Segment Start: Dataset content
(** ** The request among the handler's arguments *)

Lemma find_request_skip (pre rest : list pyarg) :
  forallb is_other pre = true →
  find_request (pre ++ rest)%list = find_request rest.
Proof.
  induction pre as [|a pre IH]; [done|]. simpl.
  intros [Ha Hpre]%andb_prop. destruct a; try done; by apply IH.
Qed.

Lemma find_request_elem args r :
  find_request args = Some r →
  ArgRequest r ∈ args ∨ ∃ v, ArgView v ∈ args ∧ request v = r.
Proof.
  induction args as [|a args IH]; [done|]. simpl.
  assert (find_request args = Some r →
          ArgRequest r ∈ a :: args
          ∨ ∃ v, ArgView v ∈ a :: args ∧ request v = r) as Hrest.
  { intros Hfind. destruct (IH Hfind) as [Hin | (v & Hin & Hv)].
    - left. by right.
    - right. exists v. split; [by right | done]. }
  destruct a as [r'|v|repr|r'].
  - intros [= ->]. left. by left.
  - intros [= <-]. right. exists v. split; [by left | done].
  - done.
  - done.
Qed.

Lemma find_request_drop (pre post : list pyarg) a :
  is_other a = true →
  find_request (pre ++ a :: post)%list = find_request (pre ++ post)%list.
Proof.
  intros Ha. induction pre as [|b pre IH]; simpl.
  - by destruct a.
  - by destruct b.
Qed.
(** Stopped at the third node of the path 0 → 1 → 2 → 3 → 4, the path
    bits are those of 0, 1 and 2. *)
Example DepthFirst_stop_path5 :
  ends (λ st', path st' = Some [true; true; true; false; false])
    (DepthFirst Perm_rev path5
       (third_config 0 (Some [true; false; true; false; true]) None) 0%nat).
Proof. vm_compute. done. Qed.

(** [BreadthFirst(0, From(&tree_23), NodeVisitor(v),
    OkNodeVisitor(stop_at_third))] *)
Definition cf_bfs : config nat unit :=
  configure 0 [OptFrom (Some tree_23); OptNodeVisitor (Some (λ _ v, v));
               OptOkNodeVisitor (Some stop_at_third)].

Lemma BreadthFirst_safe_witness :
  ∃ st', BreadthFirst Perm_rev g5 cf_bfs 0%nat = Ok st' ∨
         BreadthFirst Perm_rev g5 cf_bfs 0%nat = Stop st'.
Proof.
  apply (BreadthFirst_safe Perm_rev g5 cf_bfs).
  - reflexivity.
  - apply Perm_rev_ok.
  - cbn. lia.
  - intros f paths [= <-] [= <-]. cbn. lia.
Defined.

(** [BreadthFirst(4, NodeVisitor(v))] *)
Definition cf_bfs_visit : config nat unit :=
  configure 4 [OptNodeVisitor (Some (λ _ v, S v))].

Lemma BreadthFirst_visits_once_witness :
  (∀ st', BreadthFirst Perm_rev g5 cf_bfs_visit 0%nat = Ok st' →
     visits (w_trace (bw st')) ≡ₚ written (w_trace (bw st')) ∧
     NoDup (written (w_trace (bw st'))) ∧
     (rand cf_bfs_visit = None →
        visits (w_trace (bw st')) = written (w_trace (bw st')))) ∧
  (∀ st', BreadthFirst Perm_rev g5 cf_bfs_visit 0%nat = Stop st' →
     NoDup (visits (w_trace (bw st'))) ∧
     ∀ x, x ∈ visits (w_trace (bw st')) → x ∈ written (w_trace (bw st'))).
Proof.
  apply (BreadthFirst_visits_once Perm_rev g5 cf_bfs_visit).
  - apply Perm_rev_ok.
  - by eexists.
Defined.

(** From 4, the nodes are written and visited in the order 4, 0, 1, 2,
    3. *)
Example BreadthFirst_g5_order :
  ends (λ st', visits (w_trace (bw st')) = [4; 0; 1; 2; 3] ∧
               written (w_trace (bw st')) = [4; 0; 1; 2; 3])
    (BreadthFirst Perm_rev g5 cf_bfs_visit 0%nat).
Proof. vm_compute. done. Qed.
Segment End: Dataset content
All of the data above must be set down again exactly.

(** ** The request among the handler's arguments *)

Lemma find_request_skip (pre rest : list pyarg) :
  forallb is_other pre = true →
  find_request (pre ++ rest)%list = find_request rest.
Proof.
  induction pre as [|a pre IH]; [done|]. simpl.
  intros [Ha Hpre]%andb_prop. destruct a; try done; by apply IH.
Qed.

Lemma find_request_elem args r :
  find_request args = Some r →
  ArgRequest r ∈ args ∨ ∃ v, ArgView v ∈ args ∧ request v = r.
Proof.
  induction args as [|a args IH]; [done|]. simpl.
  assert (find_request args = Some r →
          ArgRequest r ∈ a :: args
          ∨ ∃ v, ArgView v ∈ a :: args ∧ request v = r) as Hrest.
  { intros Hfind. destruct (IH Hfind) as [Hin | (v & Hin & Hv)].
    - left. by right.
    - right. exists v. split; [by right | done]. }
  destruct a as [r'|v|repr|r'].
  - intros [= ->]. left. by left.
  - intros [= <-]. right. exists v. split; [by left | done].
  - done.
  - done.
Qed.

Lemma find_request_drop (pre post : list pyarg) a :
  is_other a = true →
  find_request (pre ++ a :: post)%list = find_request (pre ++ post)%list.
Proof.
  intros Ha. induction pre as [|b pre IH]; simpl.
  - by destruct a.
  - by destruct b.
Qed.
(** Stopped at the third node of the path 0 → 1 → 2 → 3 → 4, the path
    bits are those of 0, 1 and 2. *)
Example DepthFirst_stop_path5 :
  ends (λ st', path st' = Some [true; true; true; false; false])
    (DepthFirst Perm_rev path5
       (third_config 0 (Some [true; false; true; false; true]) None) 0%nat).
Proof. vm_compute. done. Qed.

(** [BreadthFirst(0, From(&tree_23), NodeVisitor(v),
    OkNodeVisitor(stop_at_third))] *)
Definition cf_bfs : config nat unit :=
  configure 0 [OptFrom (Some tree_23); OptNodeVisitor (Some (λ _ v, v));
               OptOkNodeVisitor (Some stop_at_third)].

Lemma BreadthFirst_safe_witness :
  ∃ st', BreadthFirst Perm_rev g5 cf_bfs 0%nat = Ok st' ∨
         BreadthFirst Perm_rev g5 cf_bfs 0%nat = Stop st'.
Proof.
  apply (BreadthFirst_safe Perm_rev g5 cf_bfs).
  - reflexivity.
  - apply Perm_rev_ok.
  - cbn. lia.
  - intros f paths [= <-] [= <-]. cbn. lia.
Defined.

(** [BreadthFirst(4, NodeVisitor(v))] *)
Definition cf_bfs_visit : config nat unit :=
  configure 4 [OptNodeVisitor (Some (λ _ v, S v))].

Lemma BreadthFirst_visits_once_witness :
  (∀ st', BreadthFirst Perm_rev g5 cf_bfs_visit 0%nat = Ok st' →
     visits (w_trace (bw st')) ≡ₚ written (w_trace (bw st')) ∧
     NoDup (written (w_trace (bw st'))) ∧
     (rand cf_bfs_visit = None →
        visits (w_trace (bw st')) = written (w_trace (bw st')))) ∧
  (∀ st', BreadthFirst Perm_rev g5 cf_bfs_visit 0%nat = Stop st' →
     NoDup (visits (w_trace (bw st'))) ∧
     ∀ x, x ∈ visits (w_trace (bw st')) → x ∈ written (w_trace (bw st'))).
Proof.
  apply (BreadthFirst_visits_once Perm_rev g5 cf_bfs_visit).
  - apply Perm_rev_ok.
  - by eexists.
Defined.

(** From 4, the nodes are written and visited in the order 4, 0, 1, 2,
    3. *)
Example BreadthFirst_g5_order :
  ends (λ st', visits (w_trace (bw st')) = [4; 0; 1; 2; 3] ∧
               written (w_trace (bw st')) = [4; 0; 1; 2; 3])
    (BreadthFirst Perm_rev g5 cf_bfs_visit 0%nat).
Proof. vm_compute. done. Qed.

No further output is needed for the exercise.